In FTC v. Phoebe Putney, the Supreme Court has
unanimously reversed the Eleventh Circuit holding that a Georgia
hospital authority's acquisition of a hospital was covered by
state-action immunity, emphasizing that "state-action immunity
is disfavored." The Supreme Court held that, as the
State had not clearly articulated and affirmatively expressed a
policy allowing the hospital authority to make acquisitions that
substantially lessen competition, state-action immunity does not
apply. The acquisition for which the hospital authority claimed
immunity would have given it an 86 percent market share for
acute-care hospital services provided to commercial health plans in
the area around Albany, Georgia.
In Justice Sotomayor's first antitrust opinion since joining
the Supreme Court, the Court concluded that the state-action
immunity defense fails under the clear-articulation standard
because there is no evidence the State affirmatively contemplated
that hospital authorities would use their power to
anticompetitively consolidate hospital ownership. Under the
state-action immunity doctrine, federal antitrust immunity may
extend to non-state actors carrying out a state regulatory program
intended to displace competition. Here, the Georgia legislature
granted specially created "hospital authorities" only
general corporate powers, including the power to acquire hospitals.
These hospital authorities may not operate or construct any project
for profit and could only set rates so as to cover operating
expenses and create reasonable reserves.
Approaching the clear-articulation standard practically, the Court
has previously held that, if displacement of competition was
"the inherent, logical, or ordinary result of the exercise of
authority delegated by the state legislature," then the
legislature has, in effect, clearly articulated a state policy to
displace competition even if the State has not expressly authorized
the anticompetitive conduct.
In Phoebe Putney, the Court held that the Eleventh Circuit
applied this forseeability standard too loosely. According to the
Eleventh Circuit, anticompetitive conduct is foreseeable if it
could have been "reasonably anticipated" by the state
legislature. The Court rejected this interpretation and clarified
that "the State must have foreseen and implicitly endorsed the
anticompetitive effects as consistent with its policy
goals."
The Court identified two of its prior cases as examples where
this formulation of the forseeability test was satisfied. First,
anticompetitive effects were a "logical" result in
Hallie v. Eau Claire, 471 U.S. 34 (1985), because the
state law authorized the "reasonable" (and
anticompetitive) "quid pro quo" of municipalities
conditioning extension of their sewer services on the surrounding
area's agreement to annexation. Second, the zoning ordinance in
Columbia v. Omni Outdoor Advertising, Inc., 499 U.S. 365,
370 (1991), like all zoning ordinances, was "inherently"

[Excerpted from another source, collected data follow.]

(** * Repeat-Runner: the macro resolution and execution engine

    A shallow embedding of [repeat_runner/macros.py], [repeat_runner/logger.py]
    and [repeat_runner/executor.py], and the properties of the engine that
    the specification states.

    Conventions of the embedding.
    - A Python value loaded from the YAML source is a [pyval]; a mapping is an
      association list in insertion order, its keys are strings, and a key
      is looked up at its first entry.
    - A Python [str] is a [string] whose characters are code points below 256.
    - [sys.exit(c)] and an exception that nothing catches end the run: they
      are outcomes ([Exited], [Raised]) that every caller passes on.
    - The command executor ([subprocess.run]), the macro file on disk, the
      clock, the process environment, [str()] on a value and the iteration
      order of a Python [set] are parameters of the engine. *)

From Stdlib Require Import ZArith Ascii String.
From stdpp Require Import base strings list gmap pretty.

Open Scope Z_scope.
Open Scope string_scope.
Open Scope list_scope.

(** * Python values *)

#[warnings="-register-all"]
Inductive pyval : Type :=
| PNone
| PBool (b : bool)
| PInt (z : Z)
| PStr (s : string)
| PList (l : list pyval)
| PDict (d : list (string * pyval)).

(** [type(v).__name__] *)
Definition type_name (v : pyval) : string :=
  match v with
  | PNone => "NoneType"
  | PBool _ => "bool"
  | PInt _ => "int"
  | PStr _ => "str"
  | PList _ => "list"
  | PDict _ => "dict"
  end.

Definition is_str (v : pyval) : bool :=
  match v with PStr _ => true | _ => false end.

anticompetitive because its "very purpose...is to displace
unfettered business freedom." In contrast, the acquisition and
leasing powers granted to the Phoebe Putney hospital authority
"mirror general powers routinely conferred by state law upon
private corporations" and such general powers "typically
are used in ways that raise no federal antitrust concerns." As
the Court quoted, "simple permission to play in the market
does not foreseeably entail permission to roughhouse in that market
unlawfully."
The Court rejected the respondents' argument, first expressed
by the Eleventh Circuit, that anticompetitive acquisitions were
foreseeable because of the existing market dynamics throughout
Georgia. The Eleventh Circuit had stated that "it defies
imagination to suppose the [state] legislature could have believed
that every geographic market in Georgia was so replete with
hospitals that authorizing acquisitions by the authorities could
have no serious anticompetitive consequences." According to
the Supreme Court, only a small subset of the conduct permitted by
the law has the potential to negatively affect competition. Indeed,
even the hospital authorities' power to acquire their first
hospital in a small market does not carry that potential
"because the transfer of ownership from private to public
hands does not increase market concentration." Rather, an
acquisition raises anticompetitive concerns "only in markets
that are large enough to support more than one hospital but
sufficiently small that the merger of competitors would lead to a
significant increase in market competition" and the Court
determined that this "is too slender a reed" to support
the inference that the anticompetitive acquisitions were
contemplated by the law.
Finally, the Court rejected the argument that the grant of
"unique powers and responsibilities to fulfill the State's
objective of providing all residents with access to adequate and
affordable health care" cloaked the hospital authority in
immunity. The Court reasoned that "nothing in the Law or any
other provision of George law" suggests that "the State
intended that hospital authorities pursue that end through mergers
that create monopolies," even though the State imposes limits
on entry into the market for medical services and requires the
hospital authorities operate on a nonprofit basis.
The unanimous decision emphasizes that antitrust exemptions are
construed narrowly. If the State's policy does not clearly and
explicitly displace competition, then non-state actors must
carefully consider whether a proposed action pursuant to a
state's regulatory program would be protected.